• To do
Return precisely the opening lines of the listing below, ending with the line that contains "unfold readPayloadWithTrailingNewline. pose".

• Material to process
◇ ◇ ◇

(** ** Progress of the reader *)

(** The call leaves a reader no longer than [n] and does not run out of fuel. *)
Definition reads (n : nat) {A} (m : out (A * bytes)) : Prop :=
  match m with Ret (_, r') => length r' ≤ n | NoFuel => False | Fail _ | Panic => True end.

Lemma reads_bind {A B} n (m : out A) (f : A → out (B * bytes)) :
  m ≠ NoFuel → (∀ a, m = Ret a → reads n (f a)) → reads n (m ≫= f).
Proof. destruct m; cbn; naive_solver. Qed.

Lemma reads_payload r size : reads (length r) (readPayload r size).
Proof.
  unfold readPayload. repeat case_match; cbn; try done. rewrite length_drop. lia.
Qed.

Lemma reads_payloadNL r size : reads (length r) (readPayloadWithTrailingNewline r size).
Proof.
  unfold readPayloadWithTrailingNewline. pose proof (reads_payload r size) as Hr.
  destruct (readPayload r size) as [[buf r']|e| |]; cbn in *; try done.
  destruct r'; cbn in *; [lia|]. case_match; cbn; lia.
Qed.

Lemma atoi_fuel s : atoi s ≠ NoFuel.
Proof. unfold atoi. by destruct (Atoi s). Qed.
Lemma parse_int_fuel s : parse_int s ≠ NoFuel.
Proof. unfold parse_int. by destruct (ParseInt s). Qed.
Lemma decompressCFile_fuel d : decompressCFile d ≠ NoFuel.
Proof. unfold decompressCFile. by repeat case_match. Qed.
Lemma decompressCFile_panic d : decompressCFile d ≠ Panic.
Proof. unfold decompressCFile. by repeat case_match. Qed.

(** A card without payload, put back with the reader it left alone. *)
Lemma reads_plain r (m : out Card) : m ≠ NoFuel → reads (length r) (c ← m; Ret (c, r)).
Proof. by destruct m; cbn. Qed.

Lemma reads_then n {A} (m : out (A * bytes)) (f : A → Card) :
  reads n m → reads n ('(x, r) ← m; Ret (f x, r)).
Proof. by destruct m as [[]| | |]. Qed.

Ltac reads_ints :=
  repeat (apply reads_bind; [first [apply atoi_fuel|apply parse_int_fuel]|intros ? _]).

(** One card of each known kind. *)
Definition blank_cards : list Card :=
  [CardIGot (MkIGot [] false); CardGimme []; CardPush (MkPush [] []); CardPull (MkPull [] []);
   CardCookie []; CardReqConfig []; CardPrivate; CardClone (MkClone 0 0); CardCloneSeqNo 0;
   CardUVGimme []; CardPragma (MkPragma [] []); CardLogin (MkLogin [] [] []); CardError [];
   CardMessage []; CardUVIGot (MkUVIGot [] 0 [] 0); CardFile (MkFile [] [] None);
   CardCFile (MkCFile [] [] 0 None); CardConfig (MkConfig [] None);
   CardUVFile (MkUVFile [] 0 [] 0 0 None); CardSchema (MkSchema [] 0 [] 0 None);
   CardXIGot (MkXIGot [] [] 0); CardXGimme (MkXGimme [] []); CardXRow (MkXRow [] [] 0 None);
   CardXDelete (MkXDelete [] [] 0 None)].

(** Every command word is that of a known card. *)
Lemma commands_card cmd :
  cmd ∈ commands → ∃ c, cmd = card_cmd c ∧ ∀ u, c ≠ CardUnknown u.
Proof.
  change commands with (card_cmd <$> blank_cards). intros Hin.
  apply list_elem_of_fmap in Hin as (c & -> & Hc).
  exists c. split; [done|]. intros u ->.
  repeat (apply elem_of_cons in Hc as [[=]|Hc]). by apply elem_of_nil in Hc.
Qed.

(** The parsers of cards without a payload neither panic nor loop. *)
Ltac plain_parser :=
  repeat match goal with
  | |- context [match ?l with [] => _ | _ :: _ => _ end] => destruct l
  end;
  unfold atoi, parse_int; cbn; repeat (case_match; cbn); done.

Lemma plain_parsers args :
  Forall safe [parseIGot args; parseGimme args; parsePush args; parsePull args;
    parseCookie args; parseReqConfig args; parsePrivate args; parseClone args;
    parseCloneSeqNo args; parseUVGimme args; parsePragma args; parseLogin args;
    parseError args; parseMessage args; parseUVIGot args; parseXIGot args; parseXGimme args].
Proof.
  unfold parseIGot, parseGimme, parsePush, parsePull, parseCookie, parseReqConfig, parsePrivate,
    parseClone, parseCloneSeqNo, parseUVGimme, parsePragma, parseLogin, parseError, parseMessage,
    parseUVIGot, parseXIGot, parseXGimme.
  repeat (apply list.Forall_cons_2; [plain_parser|]). apply list.Forall_nil_2.
Qed.

Lemma plain_safe m args :
  m ∈ [parseIGot args; parseGimme args; parsePush args; parsePull args;
    parseCookie args; parseReqConfig args; parsePrivate args; parseClone args;
    parseCloneSeqNo args; parseUVGimme args; parsePragma args; parseLogin args;
    parseError args; parseMessage args; parseUVIGot args; parseXIGot args; parseXGimme args] →
  m ≠ NoFuel ∧ m ≠ Panic.
Proof.
  intros Hm. pose proof (plain_parsers args) as Hs. rewrite list.Forall_forall in Hs.
  specialize (Hs m Hm). by destruct m.
Qed.

Ltac plain_safe :=
  refine (proj1 (plain_safe _ _ _)) || refine (proj2 (plain_safe _ _ _));
  repeat first [left; reflexivity|right].

Lemma reads_fields r cmd args : reads (length r) (parse_fields r cmd args).
Proof.
  destruct (decide (cmd ∈ commands)) as [Hin|Hout]; [|rewrite unknown_fields by done; cbn; lia].
  apply commands_card in Hin as (c & -> & Hc). rewrite parse_known.
  cbn zeta. destruct c; try (by destruct (Hc c)); try (by apply reads_plain; plain_safe).
  - unfold parseFile. apply reads_bind; [by repeat case_match|]. intros [[d u] s] _.
    reads_ints. apply (reads_then _ _ (λ x, CardFile (MkFile u d (Some x)))), reads_payload.
  - unfold parseCFile. apply reads_bind; [by repeat case_match|]. intros [[[d u] us] cs] _.
    reads_ints. pose proof (reads_payload r a0) as Hr.
    destruct (readPayload r a0) as [[x r']|e| |]; cbn in *; try done.
    apply reads_bind; [apply decompressCFile_fuel|]. intros y _. by case_match.
  - unfold parseConfig. repeat case_match; try done. reads_ints.
    apply (reads_then _ _ (λ x, CardConfig (MkConfig _ (Some x)))), reads_payloadNL.
  - unfold parseUVFile. repeat case_match; try done. reads_ints.
    case_match; [|cbn; lia].
    apply (reads_then _ _ (λ x, CardUVFile (MkUVFile _ _ _ _ _ (Some x)))), reads_payload.
  - unfold parseSchema. repeat case_match; try done. reads_ints. case_match; [done|].
    apply (reads_then _ _ (λ x, CardSchema (MkSchema _ _ _ _ (Some x)))), reads_payloadNL.
  - unfold parseXRow. repeat case_match; try done. reads_ints. case_match; [done|].
    apply (reads_then _ _ (λ x, CardXRow (MkXRow _ _ _ (Some x)))), reads_payloadNL.
  - unfold parseXDelete. repeat case_match; try done. reads_ints. case_match; [done|].
    apply (reads_then _ _ (λ x, CardXDelete (MkXDelete _ _ _ (Some x)))), reads_payloadNL.
Qed.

◇ ◇ ◇

• Exercise response
(** ** Progress of the reader *)

(** The call leaves a reader no longer than [n] and does not run out of fuel. *)
Definition reads (n : nat) {A} (m : out (A * bytes)) : Prop :=
  match m with Ret (_, r') => length r' ≤ n | NoFuel => False | Fail _ | Panic => True end.

Lemma reads_bind {A B} n (m : out A) (f : A → out (B * bytes)) :
  m ≠ NoFuel → (∀ a, m = Ret a → reads n (f a)) → reads n (m ≫= f).
Proof. destruct m; cbn; naive_solver. Qed.

Lemma reads_payload r size : reads (length r) (readPayload r size).
Proof.
  unfold readPayload. repeat case_match; cbn; try done. rewrite length_drop. lia.
Qed.

Lemma reads_payloadNL r size : reads (length r) (readPayloadWithTrailingNewline r size).
Proof.
  unfold readPayloadWithTrailingNewline. pose proof (reads_payload r size) as Hr.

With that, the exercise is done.